2011-05-23

OAMP Update: Secure OpenBSD, Apache, MySQL and PHP

I got tired of essentially re-writing the same article over and over again, yet it seems with each release of OpenBSD and each OAMP install I do, things get just a little more refined. So I present to you a living document on its own page here at HiR Information Report. It's been written so that it is not specific to a distinct architecture or version of OpenBSD, so long as the proper packages exist on the OpenBSD mirror sites. This has been updated and tested on OpenBSD 4.8 and the recently-released OpenBSD 4.9, i386 architecture only.

Secure OpenBSD, Chroot Apache, MySQL and Suhosin Hardened PHP Installation Guide

2011-05-19

Why I'm coming home to OpenBSD

Although those who know me will tell you I love OpenBSD, I'm generally an operating system agnostic.
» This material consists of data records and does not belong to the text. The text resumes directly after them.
(* ===== verification/Schema.v ===== *)
(** * Schemas: property types, validation and document properties

    Functions [C], [z], [U], [B] (property types), [R] (validation of a
    document against the schema), [vt] (validation of one property), [k]
    (document ids), [S] and [w] (values at property paths) and [g] (generated
    ids). *)

From Stdlib Require Import SpecFloat.
From S2P Require Import Prelude JSColl JSNum JSValue.
Local Open Scope Z_scope.

(** The type of a property: a type name, or a nested schema. *)
Inductive schema_ty :=
  | SType (r : jsstr)
  | SNested (l : list (jsstr * schema_ty)).
Abbreviation schema := (list (jsstr * schema_ty)).

(** ** Property types *)
Definition all_digits (s : jsstr) : bool := forallb (λ c, (48 <=? c)%N && (c <=? 57)%N) s.

(** [/^vector\[\d+\]$/] *)
Definition vector_digits (r : jsstr) : option jsstr :=
  if decide (take 7 r = js "vector[") then
    match last (drop 7 r) with
    | Some c =>
        let d := take (length (drop 7 r) - 1) (drop 7 r) in
        if decide (c = 93%N) then if negb (bool_decide (d = [])) && all_digits d then Some d else None
        else None
    | None => None
    end
  else None.

(** [C]: is it a vector type? *)
Definition isVectorType (r : jsstr) : bool :=
  match vector_digits r with Some _ => true | None => false end.

(** Table [M]/function [z], table [L]/function [U]. *)
Definition inner_type (r : jsstr) : option string :=
  if decide (r = js "string[]") then Some "string"
  else if decide (r = js "number[]") then Some "number"
  else if decide (r = js "boolean[]") then Some "boolean"
  else if decide (r = js "enum[]") then Some "enum"
  else None.
Definition isArrayType (r : jsstr) : bool :=
  match inner_type r with Some _ => true | None => false end.

(** [Number(digits)] *)
Definition number_of_digits (s : jsstr) : Z :=
  foldl (λ a c, 10 * a + (Z.of_N c - 48)) 0 s.

(** [B]: the size of a vector type. *)
Definition getVectorSize (r : jsstr) : result Z :=
  match vector_digits r with
  | None => Throw (OramaError "INVALID_VECTOR_VALUE" [r])
  | Some d =>
      let t := number_of_digits d in
      if t <=? 0 then Throw (OramaError "INVALID_VECTOR_SIZE" [r]) else Ok t
  end.

(** ** Validation of a document, function [R] *)

Definition is_enum_value (v : jsval) : bool :=
  bool_decide (typeof v = "string") || bool_decide (typeof v = "number").

(** ['object' == typeof t && 'number' == typeof t.lon && 'number' == typeof t.lat] *)
Definition is_geopoint (t : jsval) : result bool :=
  if negb (bool_decide (typeof t = "object")) then Ok false
  else
    lon ← get_prop t (js "lon");
    if negb (bool_decide (typeof lon = "number")) then Ok false
    else lat ← get_prop t (js "lat"); Ok (bool_decide (typeof lat = "number")).

(** The index of the first element that fails the test. *)
Fixpoint first_bad (f : jsval → bool) (r : nat) (l : list jsval) : option nat :=
  match l with
  | [] => None
  | v :: l => if f v then first_bad f (S r) l else Some r
  end.

(** A vector type: building the message of an [undefined] length throws. *)
Definition check_vector (n : jsstr) (t : jsval) (r : jsstr) : result (option jsstr) :=
  e ← getVectorSize r;
  if match t with JArr l => Z.of_nat (length l) =? e | _ => false end then Ok None
  else
    len ← get_prop t (js "length");
    match len with
    | JUndef | JNull => Throw TypeError
    | _ => Throw (OramaError "INVALID_INPUT_VECTOR" [n])
    end.

(** A property [n] with value [t] (not [undefined]) of type name [r]: the path
    of what is wrong, if anything. *)
Definition check_named (n : jsstr) (t : jsval) (r : jsstr) : result (option jsstr) :=
  geo ← (if decide (r = js "geopoint") then is_geopoint t else Ok false : result bool);
  if (geo : bool) then Ok None
  else if decide (r = js "enum") then
    if is_enum_value t then Ok None else Ok (Some n)
  else
    match decide (r = js "enum[]"), t with
    | left _, JArr l => Ok ((λ i, n ++ dot :: nat_str i) <$> first_bad is_enum_value 0 l)
    | _, _ =>
        if isVectorType r then
          check_vector n t r
        else
          match inner_type r with
          | Some e =>
              match t with
              | JArr l => Ok ((λ i, n ++ dot :: nat_str i) <$>
                              first_bad (λ v, bool_decide (typeof v = e)) 0 l)
              | _ => Ok (Some n)
              end
          | None => if decide (js (typeof t) = r) then Ok None else Ok (Some n)
          end
    end.

(** One property; [go] is the loop of [R] over a nested schema. *)
Fixpoint check_prop (n : jsstr) (t : jsval) (r : schema_ty) : result (option jsstr) :=
  match r with
  | SType r => check_named n t r
  | SNested l =>
      if negb (truthy t) || negb (bool_decide (typeof t = "object")) then Ok (Some n)
      else
        e ← (fix go (l : schema) : result (option jsstr) :=
               match l with
               | [] => Ok None
               | (n, r) :: l =>
                   v ← get_prop t n;
                   res ← match v with JUndef => Ok None | _ => check_prop n v r end;
                   match res with Some p => Ok (Some p) | None => go l end
               end) l;
        match e with
        | Some ([] as p) => Ok None (* the empty path is falsy *)
        | Some p => Ok (Some (n ++ dot :: p))
        | None => Ok None
        end
  end.

(** Function [R]: the path of the first property that does not fit. *)
Fixpoint validateSchema (e : jsval) (t : schema) : result (option jsstr) :=
  match t with
  | [] => Ok None
  | (n, r) :: t =>
      v ← get_prop e n;
      res ← match v with JUndef => Ok None | _ => check_prop n v r end;
      match res with Some p => Ok (Some p) | None => validateSchema e t end
  end.

(** ** Validation of one value, function [vt] *)
Definition validateDocumentProperty (e : string) (t : jsstr) (n : jsstr) (r : jsval) : result unit :=
  geo ← (if decide (t = js "geopoint") then is_geopoint r else Ok false : result bool);
  if (geo : bool) then Ok tt
  else if (isVectorType t && isArray r) || (isArrayType t && isArray r) ||
          ((bool_decide (t = js "enum") || bool_decide (t = js "enum[]")) &&
           (bool_decide (e = "string") || bool_decide (e = "number"))) ||
          bool_decide (js e = t)
  then Ok tt
  else Throw (OramaError "INVALID_DOCUMENT_PROPERTY" [n; t; js e]).

(** ** Document ids, functions [g] and [k]

    [s] is the prefix chosen when the script is loaded and [i] the counter. *)
Definition uniqueId (s : jsstr) (i : nat) : jsstr * nat := (s ++ 45%N :: nat_str i, S i).

Definition getDocumentIndexId (s : jsstr) (i : nat) (e : jsval) : result (jsstr * nat) :=
  id ← get_prop e (js "id");
  if truthy id then
    match id with
    | JStr id => Ok (id, i)
    | _ => Throw (OramaError "DOCUMENT_ID_MUST_BE_STRING" [js (typeof id)])
    end
  else Ok (uniqueId s i).

(** ** Values at property paths, functions [S] and [w] *)
Definition is_point (i : jsval) : bool :=
  match i with
  | JObj o =>
      match jm_get (js "lat") o, jm_get (js "lon") o with
      | Some (JNum _), Some (JNum _) => true
      | _, _ => false
      end
  | _ => false
  end.

(** The loop over the steps [s] of one path, from value [i]. *)
Fixpoint walk_path (i : jsval) (s : list jsstr) : result jsval :=
  match s with
  | [] => Ok i
  | k :: s =>
      i ← get_prop i k;
      match i with
      | JNull | JArr _ => walk_path i s
      | JObj _ =>
          if is_point i then Ok i
          else match s with [] => Ok JUndef | _ => walk_path i s end
      | _ => match s with [] => Ok i | _ => Ok JUndef end
      end
  end.

(** The loop over the paths; [n] is the object built so far. *)
Fixpoint collect_properties (e : jsval) (t : list jsstr) (n : list (jsstr * jsval)) :
    result (list (jsstr * jsval)) :=
  match t with
  | [] => Ok n
  | r :: t =>
      i ← walk_path e (split_on dot r);
      collect_properties e t (match i with JUndef => n | _ => jm_set r i n end)
  end.

Definition getDocumentProperties (e : jsval) (t : list jsstr) : result (list (jsstr * jsval)) :=
  collect_properties e t [].

Definition getNested (e : jsval) (t : jsstr) : result jsval :=
  n ← getDocumentProperties e [t]; Ok (default JUndef (jm_get t n)).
I enjoy tinkering with OSes, and always have. There have been a few I tried and couldn't enjoy for the life of me (Mac OS versions prior to OS X, PalmOS, HP-UX and plan9 among them) but since 1997, OpenBSD has always felt like home to me, and I've long been a little bit of a fan.


Not long ago, my primary computer was a 13" MacBook that was bought for me by one of my consulting customers in late 2006, and prior to that, I was using OpenBSD on a crappy old Dell desktop and OS X on a G3 PowerBook. OS X is just unixy enough to geek out on. I could get most BSD-type stuff to compile. My MacBook also ran Windows 7 pretty well. I got switched on to it when my wife upgraded to 7 from Vista. It also ran OpenBSD, Backtrack and Ubuntu in VirtualBox like a champ.

When the MacBook started showing its age about 6 months ago, I went to a Toshiba NB305 netbook. It came with Windows 7 Starter edition, which really isn't much of an operating system at all. It's basically a kernel meant to launch Internet Explorer. Not amused. I didn't feel like paying to "unlock" Windows Home Premium.

Figuring that the hardware and all of the funky function keys would probably work best under Ubuntu, I went that route. Webcam aside (I never use it anyway) the hardware worked pretty well. I had to wait around for patches to get the screen brightness keys to work. Power management was always funky right after getting unplugged. Otherwise, Ubuntu worked pretty well for me. I set it up to dual-boot alongside Windows 7 Starter, just so I could use my radio programming software.

3 months ago, Ubuntu managed to corrupt the partition table on the hard drive. Recovery involved spending 4 hours restoring Windows 7 starter edition from the factory media and re-installing Ubuntu. A few days ago, the same thing happened. A co-worker has had similar trouble lately, as well.

There are a bunch of distros out there -- probably too many. Netbook-specific distributions are hot stuff. Frogman's on a Crunchbang kick. More than one person tried to tell me to go to Gentoo, Debian, Arch or some other flavor of Linux. I've used them before. Every few years, Linux has to piss me off, I suppose.

Faced with the prospect of a half-day wasted getting my netbook back to the way I thought I liked it, I decided to see what OpenBSD offered, since I haven't run it on the desktop outside of a VM in several years. The install is always quick, so if anything, it wouldn't be too much of a waste of my time.

Taking the OpenBSD plunge on my NB305. Feels like $HOME again.

As expected, Xorg didn't need any configuring to determine and use my display to its maximum potential. X has come a long way since the late 1990s. I was worried about things like power management (suspend, resume), hardware drivers, support for WPA2 and of course the function keys for display brightness, volume and the like, since they gave me a bit of trouble on Ubuntu.

You know what, though? Everything worked right out of the box. I had to enable apmd in /etc/rc.conf to get suspend to work, but that was it. I also found a pretty neat trick to get most flash videos to play in Firefox, with only open source tools and not actually using anything from Adobe. Youtube, vimeo, blip and even Badgers all work great. Let's face it, life would suck if you couldn't watch Lolcats, Badgers and Mythbusters.

Flash video on OpenBSD

It's way too soon to tell if OpenBSD will be any more reliable than Ubuntu in the long run, but I feel much more at home for the time being.

Moar useful OpenBSD resources I ran across this week:


That reminds me, I'm behind schedule on my OAMP guide for OpenBSD 4.9, but I'm pretty sure the existing instructions haven't changed, save for version numbers.